(Collected data)
◆ ◆ ◆ ◆ ◆

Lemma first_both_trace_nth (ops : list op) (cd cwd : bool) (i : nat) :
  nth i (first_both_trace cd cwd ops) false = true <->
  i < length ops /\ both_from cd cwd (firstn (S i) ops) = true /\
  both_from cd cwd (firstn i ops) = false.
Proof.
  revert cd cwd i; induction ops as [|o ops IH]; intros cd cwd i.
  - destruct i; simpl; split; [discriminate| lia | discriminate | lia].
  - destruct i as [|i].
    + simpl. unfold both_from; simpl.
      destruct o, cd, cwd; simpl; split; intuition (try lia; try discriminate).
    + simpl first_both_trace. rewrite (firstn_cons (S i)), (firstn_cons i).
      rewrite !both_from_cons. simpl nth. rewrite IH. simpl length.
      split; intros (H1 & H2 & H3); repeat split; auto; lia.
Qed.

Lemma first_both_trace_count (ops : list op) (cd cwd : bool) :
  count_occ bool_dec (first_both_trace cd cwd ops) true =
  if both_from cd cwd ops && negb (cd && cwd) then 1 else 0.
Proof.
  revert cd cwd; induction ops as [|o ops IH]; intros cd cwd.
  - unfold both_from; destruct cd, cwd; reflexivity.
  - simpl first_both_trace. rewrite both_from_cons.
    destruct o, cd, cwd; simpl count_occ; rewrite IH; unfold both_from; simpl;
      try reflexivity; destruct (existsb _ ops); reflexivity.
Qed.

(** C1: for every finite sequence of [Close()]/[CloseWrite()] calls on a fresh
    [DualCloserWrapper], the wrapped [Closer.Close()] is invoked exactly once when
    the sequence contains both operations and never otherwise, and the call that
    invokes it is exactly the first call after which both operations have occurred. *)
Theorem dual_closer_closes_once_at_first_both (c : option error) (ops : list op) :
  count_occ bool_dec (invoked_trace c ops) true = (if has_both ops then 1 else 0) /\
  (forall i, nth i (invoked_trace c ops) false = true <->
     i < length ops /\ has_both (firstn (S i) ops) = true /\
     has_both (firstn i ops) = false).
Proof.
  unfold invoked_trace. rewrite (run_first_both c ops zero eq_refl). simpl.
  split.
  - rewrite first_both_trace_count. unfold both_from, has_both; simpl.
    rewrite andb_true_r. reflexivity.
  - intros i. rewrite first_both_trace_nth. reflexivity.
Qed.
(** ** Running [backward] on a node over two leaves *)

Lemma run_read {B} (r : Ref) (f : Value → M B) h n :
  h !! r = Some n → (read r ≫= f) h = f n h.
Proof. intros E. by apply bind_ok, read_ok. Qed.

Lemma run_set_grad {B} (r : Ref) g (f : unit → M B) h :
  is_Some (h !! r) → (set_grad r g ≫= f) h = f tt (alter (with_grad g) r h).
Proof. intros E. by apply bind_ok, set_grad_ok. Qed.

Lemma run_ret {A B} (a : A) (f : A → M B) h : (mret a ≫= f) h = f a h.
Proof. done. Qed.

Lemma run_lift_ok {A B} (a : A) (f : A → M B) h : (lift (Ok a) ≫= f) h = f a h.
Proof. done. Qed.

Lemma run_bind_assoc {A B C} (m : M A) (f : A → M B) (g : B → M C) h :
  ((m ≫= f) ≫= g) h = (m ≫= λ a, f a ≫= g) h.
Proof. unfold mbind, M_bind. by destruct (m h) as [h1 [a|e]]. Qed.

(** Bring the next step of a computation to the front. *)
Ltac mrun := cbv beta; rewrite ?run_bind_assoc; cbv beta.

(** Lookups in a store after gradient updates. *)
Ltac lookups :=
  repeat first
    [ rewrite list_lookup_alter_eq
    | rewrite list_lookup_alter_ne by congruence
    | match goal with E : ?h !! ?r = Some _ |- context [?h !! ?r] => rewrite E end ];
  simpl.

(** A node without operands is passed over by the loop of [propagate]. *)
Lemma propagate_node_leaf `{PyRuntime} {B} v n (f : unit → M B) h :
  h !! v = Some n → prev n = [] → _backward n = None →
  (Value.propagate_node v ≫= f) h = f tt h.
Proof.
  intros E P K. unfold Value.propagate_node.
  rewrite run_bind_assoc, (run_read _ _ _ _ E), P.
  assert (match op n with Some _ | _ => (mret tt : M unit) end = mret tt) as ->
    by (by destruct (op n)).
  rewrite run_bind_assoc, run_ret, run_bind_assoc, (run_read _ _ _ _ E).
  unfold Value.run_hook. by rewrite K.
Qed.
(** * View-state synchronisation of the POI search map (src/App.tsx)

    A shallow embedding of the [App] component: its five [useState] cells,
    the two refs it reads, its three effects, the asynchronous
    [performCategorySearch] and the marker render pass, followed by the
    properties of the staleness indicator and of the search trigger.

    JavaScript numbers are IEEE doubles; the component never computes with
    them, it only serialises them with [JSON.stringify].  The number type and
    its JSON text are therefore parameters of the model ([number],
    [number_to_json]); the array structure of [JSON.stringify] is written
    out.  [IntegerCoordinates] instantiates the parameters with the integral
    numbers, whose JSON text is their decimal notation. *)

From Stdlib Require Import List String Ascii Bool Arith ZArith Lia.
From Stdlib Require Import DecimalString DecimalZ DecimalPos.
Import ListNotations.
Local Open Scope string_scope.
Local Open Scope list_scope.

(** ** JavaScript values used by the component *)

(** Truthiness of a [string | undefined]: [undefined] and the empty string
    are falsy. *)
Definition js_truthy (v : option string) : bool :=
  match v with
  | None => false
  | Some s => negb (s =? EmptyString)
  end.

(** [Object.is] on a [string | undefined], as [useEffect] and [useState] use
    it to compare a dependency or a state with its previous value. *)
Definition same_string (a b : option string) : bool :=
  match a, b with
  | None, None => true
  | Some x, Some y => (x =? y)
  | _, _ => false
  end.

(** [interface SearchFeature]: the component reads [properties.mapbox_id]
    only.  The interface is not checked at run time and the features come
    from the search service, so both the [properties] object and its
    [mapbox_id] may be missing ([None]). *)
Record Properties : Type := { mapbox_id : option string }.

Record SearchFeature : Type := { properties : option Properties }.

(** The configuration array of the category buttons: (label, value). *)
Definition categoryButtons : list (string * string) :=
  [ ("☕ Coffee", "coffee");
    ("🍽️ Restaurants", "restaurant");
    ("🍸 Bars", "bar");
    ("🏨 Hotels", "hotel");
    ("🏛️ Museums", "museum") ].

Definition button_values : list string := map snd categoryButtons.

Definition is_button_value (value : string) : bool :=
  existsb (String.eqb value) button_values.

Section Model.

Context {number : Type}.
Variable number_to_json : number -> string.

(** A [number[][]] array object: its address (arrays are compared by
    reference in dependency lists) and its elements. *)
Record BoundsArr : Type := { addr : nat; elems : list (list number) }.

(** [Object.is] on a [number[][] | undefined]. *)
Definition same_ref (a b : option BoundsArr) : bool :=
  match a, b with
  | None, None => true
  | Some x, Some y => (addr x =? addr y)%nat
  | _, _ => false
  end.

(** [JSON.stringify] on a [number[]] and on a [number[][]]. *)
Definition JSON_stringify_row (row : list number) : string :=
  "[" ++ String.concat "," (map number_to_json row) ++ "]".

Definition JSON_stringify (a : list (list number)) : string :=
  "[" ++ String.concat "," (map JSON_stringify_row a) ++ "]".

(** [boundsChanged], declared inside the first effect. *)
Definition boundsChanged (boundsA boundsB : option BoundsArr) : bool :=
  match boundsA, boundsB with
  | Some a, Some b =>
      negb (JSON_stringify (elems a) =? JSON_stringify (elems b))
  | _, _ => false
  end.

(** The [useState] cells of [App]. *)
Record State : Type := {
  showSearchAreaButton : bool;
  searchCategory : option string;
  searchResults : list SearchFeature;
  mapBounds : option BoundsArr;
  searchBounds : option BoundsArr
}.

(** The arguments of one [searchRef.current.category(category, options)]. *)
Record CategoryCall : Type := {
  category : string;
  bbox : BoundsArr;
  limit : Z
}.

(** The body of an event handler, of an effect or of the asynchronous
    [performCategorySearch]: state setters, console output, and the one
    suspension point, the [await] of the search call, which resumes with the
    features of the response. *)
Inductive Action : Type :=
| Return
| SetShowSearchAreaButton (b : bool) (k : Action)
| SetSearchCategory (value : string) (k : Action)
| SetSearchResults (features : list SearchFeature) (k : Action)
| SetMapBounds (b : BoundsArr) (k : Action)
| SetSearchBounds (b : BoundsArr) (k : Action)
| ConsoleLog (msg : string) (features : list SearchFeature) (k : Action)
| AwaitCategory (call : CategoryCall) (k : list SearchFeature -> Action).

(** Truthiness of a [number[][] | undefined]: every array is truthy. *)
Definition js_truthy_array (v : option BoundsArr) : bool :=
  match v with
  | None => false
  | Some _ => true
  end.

◆ ◆ ◆ ◆ ◆

TASK DETAILS
Retype only this portion of the data above: the line containing "Variable number_to_json : number -> string.", the line containing "Definition JSON_stringify_row (row", and all lines between them, exactly.

SOLUTION TO THE EXERCISE
Variable number_to_json : number -> string.

(** A [number[][]] array object: its address (arrays are compared by
    reference in dependency lists) and its elements. *)
Record BoundsArr : Type := { addr : nat; elems : list (list number) }.

(** [Object.is] on a [number[][] | undefined]. *)
Definition same_ref (a b : option BoundsArr) : bool :=
  match a, b with
  | None, None => true
  | Some x, Some y => (addr x =? addr y)%nat
  | _, _ => false
  end.

(** [JSON.stringify] on a [number[]] and on a [number[][]]. *)
Definition JSON_stringify_row (row : list number) : string :=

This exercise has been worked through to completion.